In spite of the advantageous properties of NK cells in killing tumor cells and virus-infected cells, they remain difficult to work with and to apply in immunotherapy. It is difficult to expand NK cells ex vivo that maintain their tumor-targeting, tumoricidal, and viricidal capabilities in vivo. This remains a major obstacle to their clinical use in adoptive cell immunotherapy (Melder et al., Cancer Research 48:3461-3469 (1988); Stephen et al., Leuk. Lymphoma 377-399 (1992); Rosenberg et al., New Engl. J. Med. 316:889-897 (1987)). Studies of the mechanisms whereby NK cells exert their tumoricidal and viricidal effects are also limited by difficulties in enriching the NK cell fractions without compromising their biological functions and in obtaining pure NK cells that are not contaminated by T cells or other immune effector cells. In an attempt to overcome these problems, many investigators have turned to the use of established NK-like cell lines to explore the mechanisms whereby target cells are susceptible to cytotoxic cells (Hercend et al., Nature 301:158-160 (1983); Yodoi et al., J. Immunol. 134:1623-1630 (1985); Fernandez et al., Blood 67:925-930 (1986); Robertson et al., Exp. Hematol. 24:406-415 (1996); Gong et al., Leukemia 8:652-658 (1994)). NK cell lines described in earlier work carry T lymphocyte-associated surface markers, in spite of the fact that they were developed from precursor cells depleted of T cells (Rosenberg, et al. (1987); Hercend, et al., (1983)).

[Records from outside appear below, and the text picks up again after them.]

(** No eligible entry below an ineligible one. *)
Definition closed (idx : BlockIndex) : Prop := forall h e p pe,
  Find idx h = Some e -> ent_parent e = Some p -> Find idx p = Some pe -> eligible e -> eligible pe.

Lemma inv_closed idx : index_inv idx -> closed idx.
Proof.
  intros I h e p pe E Ep Epe El. destruct (inv_parent _ _ _ I E) as [(_ & ? & _)|(q & qe & Eq & Fq & _ & _ & ?)].
  - congruence.
  - rewrite Ep in Eq. injection Eq as <-. rewrite Fq in Epe. injection Epe as <-. auto.
Qed.

Lemma same_tree_inv idx idx' : index_inv idx -> same_tree idx idx' -> closed idx' -> best_ok idx' -> index_inv idx'.
Proof.
  intros I T Hc Hb. pose proof (tree_genesis _ _ T) as G. split.
  - intros h e' E'. destruct (same_tree_find _ _ _ _ T E') as (e & E & S).
    destruct (inv_entry _ I h e E) as (? & ? & ? & ? & ? & ?). destruct S as (S1 & S2 & S3 & S4 & S5 & S6).
    unfold entry_ok. rewrite <- S1, <- S2, <- S3, <- S4. done.
  - rewrite G. destruct (inv_genesis _ I) as (g & Eg & Pg & Hg).
    destruct (same_tree_find_r _ _ _ _ T Eg) as (g' & Eg' & (_ & _ & S3 & _ & S5 & _)).
    exists g'. split_and!; congruence.
  - intros h e' E' Hne. rewrite G in Hne. destruct (same_tree_find _ _ _ _ T E') as (e & E & S).
    destruct (inv_linked _ I h e E Hne) as (q & pe & Eq & Ep & Epe & Hh & Hw & _).
    destruct (same_tree_find_r _ _ _ _ T Epe) as (pe' & Epe' & S').
    destruct S as (S1 & S2 & S3 & S4 & S5 & S6), S' as (S1' & S2' & S3' & S4' & S5' & S6').
    exists q, pe'. rewrite <- S1, <- S3, <- S4, <- S5, <- S3', <- S4'. split_and!; try done.
    apply (Hc h e' q pe'); try done. congruence.
  - intros h e' E'. destruct (same_tree_find _ _ _ _ T E') as (e & E & (_ & _ & _ & _ & _ & S6)).
    rewrite <- S6, (tree_next _ _ T). by apply (inv_sequence _ I h e).
  - intros h h' x' y' Ex' Ey' Eq. destruct (same_tree_find _ _ _ _ T Ex') as (x & Ex & (_ & _ & _ & _ & _ & Sx)),
      (same_tree_find _ _ _ _ T Ey') as (y & Ey & (_ & _ & _ & _ & _ & Sy)).
    eapply (inv_unique _ I); [exact Ex|exact Ey|congruence].
  - intros q c. rewrite (tree_children _ _ T), (inv_children _ I). split.
    + intros (e & E & Ep). destruct (same_tree_find_r _ _ _ _ T E) as (e' & E' & (_ & _ & _ & _ & S5 & _)).
      exists e'. split; congruence.
    + intros (e' & E' & Ep). destruct (same_tree_find _ _ _ _ T E') as (e & E & (_ & _ & _ & _ & S5 & _)).
      exists e. split; congruence.
  - by rewrite (tree_next _ _ T), (same_tree_size _ _ T), (inv_next _ I).
  - done.
Qed.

There thus remains a need for a method of treating a pathology related to cancer or a viral infection with a natural killer cell line that maintains viability and therapeutic effectiveness against a variety of tumor classes. This need encompasses therapeutic methods in which samples from a mammal are treated ex vivo with natural killer cells, as well as methods of treatment of these pathologies with natural killer cells in vivo in a mammal. There is also a need for a natural killer cell line that maintains its own propensity for viability and cytolytic activity by secreting a cytokine which fosters these properties. There also remains a need for such natural killer cell lines which are modified to be more effective, convenient, and/or useful in treatment of cancer and viral infection. It is the objective of this invention to provide NK cells and methods that address these needs.